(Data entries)

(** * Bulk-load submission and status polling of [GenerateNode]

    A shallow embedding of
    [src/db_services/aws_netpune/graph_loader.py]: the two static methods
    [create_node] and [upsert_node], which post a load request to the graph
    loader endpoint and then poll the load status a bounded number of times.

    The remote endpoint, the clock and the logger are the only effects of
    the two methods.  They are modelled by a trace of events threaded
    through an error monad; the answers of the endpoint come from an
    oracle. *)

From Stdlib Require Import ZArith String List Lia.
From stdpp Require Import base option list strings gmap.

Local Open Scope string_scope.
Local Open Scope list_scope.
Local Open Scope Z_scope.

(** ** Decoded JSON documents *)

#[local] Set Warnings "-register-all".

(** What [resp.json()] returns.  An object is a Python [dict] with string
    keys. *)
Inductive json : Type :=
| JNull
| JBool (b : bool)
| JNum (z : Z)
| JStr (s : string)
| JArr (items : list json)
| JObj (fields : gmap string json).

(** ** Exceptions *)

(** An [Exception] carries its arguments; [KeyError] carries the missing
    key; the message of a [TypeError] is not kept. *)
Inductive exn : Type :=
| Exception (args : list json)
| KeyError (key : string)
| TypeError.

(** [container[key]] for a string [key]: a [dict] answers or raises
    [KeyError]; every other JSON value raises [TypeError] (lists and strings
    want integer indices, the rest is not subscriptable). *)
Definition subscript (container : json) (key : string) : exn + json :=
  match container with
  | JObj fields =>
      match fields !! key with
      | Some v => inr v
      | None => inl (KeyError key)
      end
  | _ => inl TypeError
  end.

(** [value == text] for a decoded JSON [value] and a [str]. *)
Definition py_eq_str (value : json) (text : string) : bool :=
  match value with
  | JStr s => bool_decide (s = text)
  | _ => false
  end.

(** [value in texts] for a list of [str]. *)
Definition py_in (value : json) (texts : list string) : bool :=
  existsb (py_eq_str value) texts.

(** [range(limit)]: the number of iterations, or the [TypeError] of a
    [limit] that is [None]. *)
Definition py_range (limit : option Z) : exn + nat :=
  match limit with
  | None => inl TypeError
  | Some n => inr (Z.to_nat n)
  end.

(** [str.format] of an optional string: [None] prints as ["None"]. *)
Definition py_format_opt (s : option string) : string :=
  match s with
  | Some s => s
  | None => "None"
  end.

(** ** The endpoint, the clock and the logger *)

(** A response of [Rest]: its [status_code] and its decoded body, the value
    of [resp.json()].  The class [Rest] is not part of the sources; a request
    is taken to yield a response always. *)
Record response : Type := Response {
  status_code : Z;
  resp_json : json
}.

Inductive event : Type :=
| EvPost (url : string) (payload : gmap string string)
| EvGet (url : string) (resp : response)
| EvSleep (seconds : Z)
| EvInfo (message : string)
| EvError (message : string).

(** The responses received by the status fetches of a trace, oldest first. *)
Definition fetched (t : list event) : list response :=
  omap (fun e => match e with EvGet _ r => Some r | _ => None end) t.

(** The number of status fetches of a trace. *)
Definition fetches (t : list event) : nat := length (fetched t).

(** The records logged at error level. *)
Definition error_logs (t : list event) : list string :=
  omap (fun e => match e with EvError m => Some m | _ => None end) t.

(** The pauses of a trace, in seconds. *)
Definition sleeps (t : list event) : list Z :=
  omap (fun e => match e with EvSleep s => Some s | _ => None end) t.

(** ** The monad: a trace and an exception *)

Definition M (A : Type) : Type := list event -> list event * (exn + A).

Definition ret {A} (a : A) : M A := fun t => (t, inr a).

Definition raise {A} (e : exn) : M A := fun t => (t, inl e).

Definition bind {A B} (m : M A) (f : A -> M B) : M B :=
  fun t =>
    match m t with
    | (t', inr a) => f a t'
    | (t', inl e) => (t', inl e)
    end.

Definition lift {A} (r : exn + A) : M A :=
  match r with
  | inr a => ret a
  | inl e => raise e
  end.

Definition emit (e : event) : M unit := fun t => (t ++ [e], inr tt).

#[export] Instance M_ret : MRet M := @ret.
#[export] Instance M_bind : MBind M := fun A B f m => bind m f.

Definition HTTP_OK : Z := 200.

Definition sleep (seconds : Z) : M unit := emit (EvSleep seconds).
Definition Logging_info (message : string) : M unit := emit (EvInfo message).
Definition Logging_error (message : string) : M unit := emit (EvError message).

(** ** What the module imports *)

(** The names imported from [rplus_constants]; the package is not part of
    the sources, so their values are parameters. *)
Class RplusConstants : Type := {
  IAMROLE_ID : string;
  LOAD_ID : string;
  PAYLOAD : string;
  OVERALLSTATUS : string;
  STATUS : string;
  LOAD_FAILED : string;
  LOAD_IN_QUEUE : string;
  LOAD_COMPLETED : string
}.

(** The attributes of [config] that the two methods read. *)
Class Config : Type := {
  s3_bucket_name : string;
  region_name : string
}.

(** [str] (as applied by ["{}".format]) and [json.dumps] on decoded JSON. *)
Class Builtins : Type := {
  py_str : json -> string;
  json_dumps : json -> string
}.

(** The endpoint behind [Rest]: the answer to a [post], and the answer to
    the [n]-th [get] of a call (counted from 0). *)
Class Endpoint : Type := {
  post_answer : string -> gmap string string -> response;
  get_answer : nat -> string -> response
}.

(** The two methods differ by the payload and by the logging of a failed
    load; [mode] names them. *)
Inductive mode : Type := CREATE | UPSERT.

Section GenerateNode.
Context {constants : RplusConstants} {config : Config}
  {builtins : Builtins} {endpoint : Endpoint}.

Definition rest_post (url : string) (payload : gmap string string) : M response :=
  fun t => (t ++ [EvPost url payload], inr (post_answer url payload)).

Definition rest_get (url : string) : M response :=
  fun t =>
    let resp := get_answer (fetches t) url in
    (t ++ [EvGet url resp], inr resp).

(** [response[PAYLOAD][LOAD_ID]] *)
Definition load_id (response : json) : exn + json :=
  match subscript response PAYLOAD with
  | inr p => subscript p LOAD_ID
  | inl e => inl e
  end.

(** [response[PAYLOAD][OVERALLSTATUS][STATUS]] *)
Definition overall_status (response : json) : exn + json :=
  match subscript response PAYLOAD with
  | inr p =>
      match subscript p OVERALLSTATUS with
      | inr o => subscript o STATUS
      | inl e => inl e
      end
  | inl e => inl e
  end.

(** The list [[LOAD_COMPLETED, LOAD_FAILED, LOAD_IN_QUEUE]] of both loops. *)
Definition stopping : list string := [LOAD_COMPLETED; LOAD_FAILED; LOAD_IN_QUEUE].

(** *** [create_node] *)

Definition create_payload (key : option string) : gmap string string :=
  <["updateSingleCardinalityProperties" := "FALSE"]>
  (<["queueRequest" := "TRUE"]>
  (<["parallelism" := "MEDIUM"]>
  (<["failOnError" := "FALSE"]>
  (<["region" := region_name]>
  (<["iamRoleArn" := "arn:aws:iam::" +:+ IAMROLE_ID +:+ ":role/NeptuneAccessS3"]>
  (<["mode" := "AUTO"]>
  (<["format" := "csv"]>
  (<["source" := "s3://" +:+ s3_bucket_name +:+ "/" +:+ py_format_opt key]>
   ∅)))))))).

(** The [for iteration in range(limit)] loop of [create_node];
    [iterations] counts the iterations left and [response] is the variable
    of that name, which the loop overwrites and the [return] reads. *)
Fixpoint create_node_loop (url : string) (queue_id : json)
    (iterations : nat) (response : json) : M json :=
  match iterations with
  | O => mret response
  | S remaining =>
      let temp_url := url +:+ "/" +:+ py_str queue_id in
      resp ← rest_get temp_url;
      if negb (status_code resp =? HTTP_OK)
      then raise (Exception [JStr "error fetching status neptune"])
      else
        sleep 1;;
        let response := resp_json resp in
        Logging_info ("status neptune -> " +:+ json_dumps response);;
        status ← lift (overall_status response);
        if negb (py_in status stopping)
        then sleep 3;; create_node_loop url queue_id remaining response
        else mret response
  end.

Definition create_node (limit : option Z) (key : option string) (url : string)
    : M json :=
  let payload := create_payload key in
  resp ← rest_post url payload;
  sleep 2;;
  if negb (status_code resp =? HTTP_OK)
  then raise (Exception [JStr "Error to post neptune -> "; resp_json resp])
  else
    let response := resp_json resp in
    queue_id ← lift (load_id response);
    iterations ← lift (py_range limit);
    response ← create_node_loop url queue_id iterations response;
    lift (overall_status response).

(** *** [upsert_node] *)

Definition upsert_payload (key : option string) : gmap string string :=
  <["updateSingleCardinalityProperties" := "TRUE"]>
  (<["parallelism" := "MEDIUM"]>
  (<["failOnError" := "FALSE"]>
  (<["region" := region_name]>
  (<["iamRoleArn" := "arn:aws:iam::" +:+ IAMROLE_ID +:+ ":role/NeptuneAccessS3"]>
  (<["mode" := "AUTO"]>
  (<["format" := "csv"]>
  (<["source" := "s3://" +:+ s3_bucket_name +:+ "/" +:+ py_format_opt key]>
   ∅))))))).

Task goal: Copy out each line of the data above, exactly, if it lies between the line holding "omap (fun e => match e with EvSleep" and the line holding "Definition HTTP_OK : Z := 200.", inclusive; copy no other line.

Result below:
  omap (fun e => match e with EvSleep s => Some s | _ => None end) t.

(** ** The monad: a trace and an exception *)

Definition M (A : Type) : Type := list event -> list event * (exn + A).

Definition ret {A} (a : A) : M A := fun t => (t, inr a).

Definition raise {A} (e : exn) : M A := fun t => (t, inl e).

Definition bind {A B} (m : M A) (f : A -> M B) : M B :=
  fun t =>
    match m t with
    | (t', inr a) => f a t'
    | (t', inl e) => (t', inl e)
    end.

Definition lift {A} (r : exn + A) : M A :=
  match r with
  | inr a => ret a
  | inl e => raise e
  end.

Definition emit (e : event) : M unit := fun t => (t ++ [e], inr tt).

#[export] Instance M_ret : MRet M := @ret.
#[export] Instance M_bind : MBind M := fun A B f m => bind m f.

Definition HTTP_OK : Z := 200.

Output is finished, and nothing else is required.